Task requirements: Work through the data line by line, gathering every line that has the word "distributed".

Stored items:
(* ===== verification/Round.v ===== *)
(** * One turn of the conductor's loop

    et_conductor waits for events in the output list of its station, takes them all, and hands them
    out.  The theorem: every event ends in the input list of exactly one station. *)
From stdpp Require Import base functions gmap strings list.
From S2P Require Import Prelude Types Machine EvList Local Sample Write LList StatConfig Stats Chain Select Conductor Delivery Distribute.
Open Scope Z_scope.

#[local] Abbreviation nc := (fun _ : et_mem => True).

(** ** The first station to get the events *)

Lemma wp_group_head m gs g n l1 a l2 :
  station_chain m gs -> g ∈ gs -> group_members g = l1 ++ a :: l2 -> (length l1 < n)%nat ->
  wp (group_head n a) (fun r m' => r = fst g /\ m' = m) nc m.
Proof.
  intros H Hg. revert l1 a l2. induction n as [|n IH]; intros l1 a l2 E L; [lia|]. cbn [group_head].
  assert (In : forall b, b ∈ group_members g -> 0 <= b /\ exists pb, m_stats m !! b = Some pb /\ st_num pb = b).
  { intros b Hb. apply (ch_stat _ _ H). by apply (elem_of_members b g). }
  destruct (In a) as (_ & pa & Ea & _); [rewrite E; set_solver|].
  apply wp_bind. eapply wps_ld_stat; [done|]. pose proof (gr_dll _ _ (ch_groups _ _ H g Hg)) as D. rewrite E in D.
  apply dll_app in D as [_ (D & _)]. rewrite (stf_lookup _ _ _ _ Ea) in D. rewrite D.
  destruct (decide (l1 = [])) as [->|N].
  - simpl. apply wp_ret. split; [|done]. by injection E as ->.
  - destruct (exists_last N) as (k & b & ->). rewrite List.last_last. destruct (In b) as [Hb _]; [rewrite E; set_solver|].
    destruct (Z.ltb_spec (-1) b); [|lia]. apply (IH k b (a :: l2)); [by rewrite <- app_assoc in E|rewrite length_app in L; simpl in L; lia].
Qed.

Lemma next_head m gs gs1 g k ph :
  station_chain m gs -> gs = gs1 ++ g :: k -> m_stats m !! fst g = Some ph ->
  (if st_next ph <? 0 then ET_GRANDCENTRAL else st_next ph) = hd ET_GRANDCENTRAL (heads k).
Proof.
  intros H E Eh. pose proof (ch_main _ _ H) as D. rewrite E, heads_app in D. cbn [heads map] in D. apply dll_app in D as [_ (_ & D & _)].
  rewrite (stf_lookup _ _ _ _ Eh) in D. rewrite D. destruct k as [|g' k]; [done|]. simpl.
  destruct (ch_stat _ _ H (fst g')) as [Hn _]; [apply (elem_of_members _ g'); [rewrite E; set_solver|by left]|].
  destruct (Z.ltb_spec (fst g') 0); [lia|done].
Qed.

Lemma wp_first_station m gs gs1 g k me :
  station_chain m gs -> gs = gs1 ++ g :: k -> me ∈ group_members g ->
  wp (first_station me) (fun r m' => r = hd ET_GRANDCENTRAL (heads k) /\ m' = m) nc m.
Proof.
  intros H E Hm. assert (Hg : g ∈ gs) by (rewrite E; set_solver). unfold first_station.
  destruct (ch_stat _ _ H me) as (_ & pm & Em & _); [by apply (elem_of_members me g)|].
  destruct (ch_stat _ _ H (fst g)) as (_ & ph & Eh & _); [apply (elem_of_members _ g); [done|by left]|].
  apply wp_bind. eapply wps_ld_stat; [done|]. apply wp_bind. unfold stations_fuel. apply wp_bind, wp_getm, wp_ret. apply wp_bind.
  eapply (wp_mono _ (fun r m' => r = fst g /\ m' = m)); [| |done].
  - destruct (Z.eqb_spec (sc_flow_mode (st_config pm)) ET_STATION_PARALLEL) as [F|F].
    + pose proof (length_members_le _ _ H) as Lm. rewrite E, members_app, members_cons, !length_app in Lm.
      apply list_elem_of_split in Hm as (l1 & l2 & El). rewrite El, length_app in Lm. simpl in Lm.
      eapply wp_group_head; [done|done|exact El|lia].
    + apply wp_ret. split; [|done]. apply elem_of_cons in Hm as [->|Hm]; [done|].
      destruct (gr_parallel _ _ (ch_groups _ _ H g Hg) me Hm) as [(p & Ep & X) _]. rewrite Em in Ep. apply (inj Some) in Ep. by subst p.
  - cbv beta. intros r m' [-> ->]. apply wp_bind. eapply wps_ld_stat; [done|]. apply wp_ret. split; [|done]. by eapply next_head.
Qed.

(** ** Before and after *)

Section round.
Context `{Selector}.

(** The conductor of [me] finds the events [all] in the output list; [ins0]: the input lists. *)
Record round_pre (M : et_mem) (gs : list group) (me : Z) (all : list Z) (ins0 : Z -> list Z) : Prop := mkRoundPre {
  rp_pre : delivery_pre M gs all ins0;
  rp_ok : dist_ok M gs;
  rp_in : forall s ps, s ∈ members gs -> m_stats M !! s = Some ps ->
    list_rep (m_events M) (st_list_in ps) (ins0 s) /\ l_mutex (st_list_in ps) = false;
  rp_out : exists ps, m_stats M !! me = Some ps /\ list_rep (m_events M) (st_list_out ps) all /\
    l_mutex (st_list_out ps) = false /\ st_mutex ps = false;
  rp_some : all <> []
}.

(** The events are in the input lists [ins]; the output list is empty, the locks are free again, the
    chain is the same, and the events changed only in their links. *)
Record distributed (M : et_mem) (gs : list group) (me : Z) (all : list Z) (ins0 ins : Z -> list Z) (M' : et_mem) : Prop := mkDistributed {
  ds_perm : concat (map ins (members gs)) ≡ₚ concat (map ins0 (members gs)) ++ all;
  ds_in : forall s, s ∈ members gs -> exists ps, m_stats M' !! s = Some ps /\ l_mutex (st_list_in ps) = false /\
    list_rep (m_events M') (st_list_in ps) (ins s) /\ received M s (ins0 s) (ins s);
  ds_out : exists ps, m_stats M' !! me = Some ps /\ l_cnt (st_list_out ps) = 0 /\ l_mutex (st_list_out ps) = false /\ st_mutex ps = false;
  ds_links : same_links M M';
  ds_core : same_core (m_events M) (m_events M');
  ds_owner : forall a, owner (m_events M') a = owner (m_events M) a
}.

(** The memory when the conductor has taken the events and holds its transfer lock. *)
Record taken (M : et_mem) (me : Z) (m0 : et_mem) : Prop := mkTaken {
  tk_sys : m_sys m0 = m_sys M;
  tk_events : m_events m0 = m_events M;
  tk_stats : exists ps lo, m_stats M !! me = Some ps /\ l_cnt lo = 0 /\ l_mutex lo = false /\
    m_stats m0 = <[me := set_st_mutex true (set_st_list_out lo ps)]> (m_stats M)
}.

(** The fields of the stations that do not change meanwhile. *)
Definition kept_fields (ps : et_station) := (st_num ps, st_data ps, st_config ps, st_list_in ps).

Lemma taken_lookup M me m0 s ps : taken M me m0 -> m_stats M !! s = Some ps ->
  exists ps', m_stats m0 !! s = Some ps' /\ kept_fields ps' = kept_fields ps /\ links ps' = links ps.
Proof.
  intros [_ _ (q & lo & Eq & _ & _ & ->)] E. destruct (decide (s = me)) as [->|N].
  - rewrite lookup_insert_eq. eexists. split; [done|]. rewrite Eq in E. by injection E as ->.
  - rewrite lookup_insert_ne by done. by exists ps.
Qed.

Lemma taken_lookup_back M me m0 s ps : taken M me m0 -> m_stats m0 !! s = Some ps ->
  exists ps', m_stats M !! s = Some ps' /\ kept_fields ps' = kept_fields ps /\ links ps' = links ps.
Proof.
  intros [_ _ (q & lo & Eq & _ & _ & ->)] E. destruct (decide (s = me)) as [->|N].
  - rewrite lookup_insert_eq in E. apply (inj Some) in E. subst ps. by exists q.
  - rewrite lookup_insert_ne in E by done. by exists ps.
Qed.

Lemma taken_links M me m0 : taken M me m0 -> same_links M m0.
Proof.
  intros T. split; [|by rewrite (tk_sys _ _ _ T)]. apply map_eq. intros s. rewrite !lookup_fmap.
  destruct (m_stats M !! s) as [ps|] eqn:E.
  - destruct (taken_lookup _ _ _ _ _ T E) as (ps' & -> & _ & L). simpl. by rewrite L.
  - destruct (m_stats m0 !! s) as [ps|] eqn:E'; [|done]. destruct (taken_lookup_back _ _ _ _ _ T E') as (ps' & X & _). congruence.
Qed.

Lemma taken_pre M gs me all ins0 m0 : taken M me m0 -> round_pre M gs me all ins0 ->
  delivery_pre m0 gs all ins0 /\ dist_ok m0 gs /\ delivery m0 gs all ins0 None ins0 all m0.
Proof.
  intros T [[C1 C2 C3 C4 C5 C6 C7] [O1 O2 O3 O4] I _ _].
  assert (P : delivery_pre m0 gs all ins0).
  { split; rewrite ?(tk_events _ _ _ T), ?(tk_sys _ _ _ T); try done. eapply same_links_chain; [by eapply taken_links|done]. }
  split; [done|]. split.
  - split; rewrite ?(tk_sys _ _ _ T); try done.
    + intros s ps Hs N E. destruct (taken_lookup_back _ _ _ _ _ T E) as (ps' & E' & K & _). injection K as _ _ K _.
      rewrite <- K. by apply (O1 s).
    + destruct O2 as (ps & E & A & F). destruct (taken_lookup _ _ _ _ _ T E) as (ps' & E' & K & _). injection K as _ K1 K2 _.
      exists ps'. split; [done|]. unfold is_active in *. by rewrite K1, K2.
  - apply delivery_start; [done| |done]. intros s ps Hs E. rewrite (tk_events _ _ _ T).
    destruct (taken_lookup_back _ _ _ _ _ T E) as (ps' & E' & K & _). injection K as _ _ _ K. rewrite <- K. by apply I.
Qed.

Lemma taken_received M me m0 s old new : taken M me m0 -> received m0 s old new -> received M s old new.
Proof.
  intros T (g & -> & Hg). exists g. split; [unfold arrived; by rewrite (tk_events _ _ _ T)|].
  unfold arrived in *. rewrite (tk_events _ _ _ T) in Hg. intros N. destruct (Hg N) as [->|(ps & E & A & F & C)]; [by left|].
  right. destruct (taken_lookup_back _ _ _ _ _ T E) as (ps' & E' & K & _). injection K as K1 K2 K3 _. exists ps'.
  unfold is_active in *. rewrite K2, K3. rewrite (tk_events _ _ _ T). split_and!; [done|done| |exact C]. eapply Forall_impl; [exact F|]. cbv beta. intros a.
  unfold accepts. by rewrite K1, K3, (tk_events _ _ _ T).
Qed.

(** ** The round *)

Lemma wp_distribute M gs gs1 g k me all ins0 depth temps m1 ps lo :
  round_pre M gs me all ins0 -> gs = gs1 ++ g :: k -> me ∈ group_members g ->
  Forall (fun g => ~ rrobin M (fst g)) (tail k) -> Z.of_nat (length all) <= depth ->
  m_stats M !! me = Some ps -> st_mutex ps = false -> l_cnt lo = 0 -> l_mutex lo = false ->
  m_sys m1 = m_sys M -> m_events m1 = m_events M -> m_stats m1 = <[me := set_st_list_out lo ps]> (m_stats M) ->
  wp (distribute depth me all temps)
    (fun r M' => exists lo' ins, r = Some lo' /\ distributed M gs me all ins0 ins M') nc m1.
Proof.
  intros R E Hm Rr Hd Em Mx Lc Lm Ey Ee Es. unfold distribute.
  apply wp_bind. unfold et_transfer_lock. apply wp_bind. eapply wps_ld_stat; [rewrite Es; apply lookup_insert_eq|]. cbn [st_mutex set_st_list_out].
  rewrite Mx. eapply wps_str_stat; [rewrite Es; apply lookup_insert_eq|done|].
  set (m0 := upd_stat me _ m1). assert (T : taken M me m0).
  { split; [done|done|]. exists ps, lo. split_and!; try done. unfold m0. cbn. rewrite Es. apply map_eq. intros i.
    destruct (decide (i = me)) as [->|N]; [by rewrite lookup_alter_eq, !lookup_insert_eq|by rewrite lookup_alter_ne, !lookup_insert_ne]. }
  clearbody m0. destruct (taken_pre _ _ _ _ _ _ T R) as (P & O & D). apply wp_bind.
  assert (Gk : ET_GRANDCENTRAL ∉ members k).
  { pose proof (ch_nodup _ _ (dp_chain _ _ _ _ P)) as N. destruct (ch_gc _ _ (dp_chain _ _ _ _ P)) as [gs' Eg]. rewrite E in Eg, N.
    rewrite members_app, members_cons in N. destruct gs1 as [|g1 gs1]; injection Eg as Eg1 Eg2.
    - apply NoDup_app in N as (_ & _ & N). apply NoDup_app in N as (_ & N & _). apply N. rewrite Eg1. by left.
    - apply NoDup_app in N as (_ & N & _). intros X. apply (N ET_GRANDCENTRAL); [rewrite Eg1; by left|]. set_solver. }
  eapply wp_mono; [eapply wp_first_station; [apply P|exact E|exact Hm]| |done]. cbv beta. intros r m' [-> ->].
  apply wp_bind. unfold stations_fuel. apply wp_bind, wp_getm, wp_ret. apply wp_bind.
  pose proof (length_members_le _ _ (dp_chain _ _ _ _ P)) as Lg. pose proof (length_heads_le gs) as Lh.
  rewrite E in Lh at 1. rewrite length_app in Lh. simpl in Lh.
  eapply wp_mono; [eapply (wp_conduct m0 gs all ins0 P O _ (gs1 ++ [g]) k _ _ ins0 all)| |done]; [by rewrite <- app_assoc|done|lia|done| |done| |done|].
  - split; simpl; [done|by rewrite length_replicate|]. intros _. clear. induction all as [|a l IH]; [done|]. simpl. by rewrite <- IH.
  - cbn [lo_first]. eapply Forall_impl; [exact Rr|]. cbv beta. intros g' N (ph & Eh & Sm). apply N.
    destruct (taken_lookup_back _ _ _ _ _ T Eh) as (ph' & Eh' & K & _). injection K as _ _ K _. exists ph'. by rewrite K.
  - cbv beta. intros r m' (lo' & ins & -> & D').
    destruct (tk_stats _ _ _ T) as (ps' & lo2 & Em' & Lc' & Lm' & Es'). 
    destruct (dv_lookup _ _ _ _ _ _ _ _ D' me (set_st_mutex true (set_st_list_out lo2 ps'))) as (q & Eq & Ec); [rewrite Es'; apply lookup_insert_eq|].
    apply wp_bind. unfold et_transfer_unlock. eapply wps_str_stat; [exact Eq|done|]. apply wp_ret. exists lo', ins. split; [done|].
    assert (Hmem : me ∈ members gs) by (apply (elem_of_members me g); [rewrite E; set_solver|done]). split.
    + pose proof (dv_perm _ _ _ _ _ _ _ _ D') as X. by rewrite app_nil_r in X.
    + intros s Hs. destruct (dv_member _ _ _ _ P _ _ _ _ D' s Hs) as (qs & Eqs & _).
      pose proof (dv_in _ _ _ _ _ _ _ _ D' s qs Hs Eqs) as X1. pose proof (dv_lock _ _ _ _ _ _ _ _ D' s qs Hs Eqs) as X2.
      rewrite bool_decide_eq_false_2 in X2 by done.
      pose proof (taken_received _ _ _ _ _ _ T (dv_got _ _ _ _ _ _ _ _ D' s Hs)) as X3.
      destruct (decide (s = me)) as [->|N].
      * rewrite (upd_stat_eq _ _ _ _ Eqs). by eexists.
      * rewrite upd_stat_ne by done. by exists qs.
    + rewrite (upd_stat_eq _ _ _ _ Eq). eexists. split; [done|]. cbn. pose proof (f_equal st_list_out Ec) as X. cbn in X. by rewrite X.
    + transitivity m0; [by apply taken_links with me|]. transitivity m'; [|symmetry; by apply same_links_upd_stat].
      split; [|exact (f_equal sys_stat_tail (eq_sym (dv_sys _ _ _ _ _ _ _ _ D')))].
      pose proof (dv_stats _ _ _ _ _ _ _ _ D') as X. apply map_eq. intros s. apply (f_equal (.!! s)) in X. rewrite !lookup_fmap in *.
      destruct (m_stats m' !! s) as [a|], (m_stats m0 !! s) as [b|]; try done. simpl in *. apply (inj Some) in X. f_equal.
      exact (f_equal links (eq_sym X)).
    + cbn. rewrite <- (tk_events _ _ _ T). apply D'.
    + intros a. cbn. rewrite <- (tk_events _ _ _ T). apply D'.
Qed.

Exercise output:
Record distributed (M : et_mem) (gs : list group) (me : Z) (all : list Z) (ins0 ins : Z -> list Z) (M' : et_mem) : Prop := mkDistributed {
    (fun r M' => exists lo' ins, r = Some lo' /\ distributed M gs me all ins0 ins M') nc m1.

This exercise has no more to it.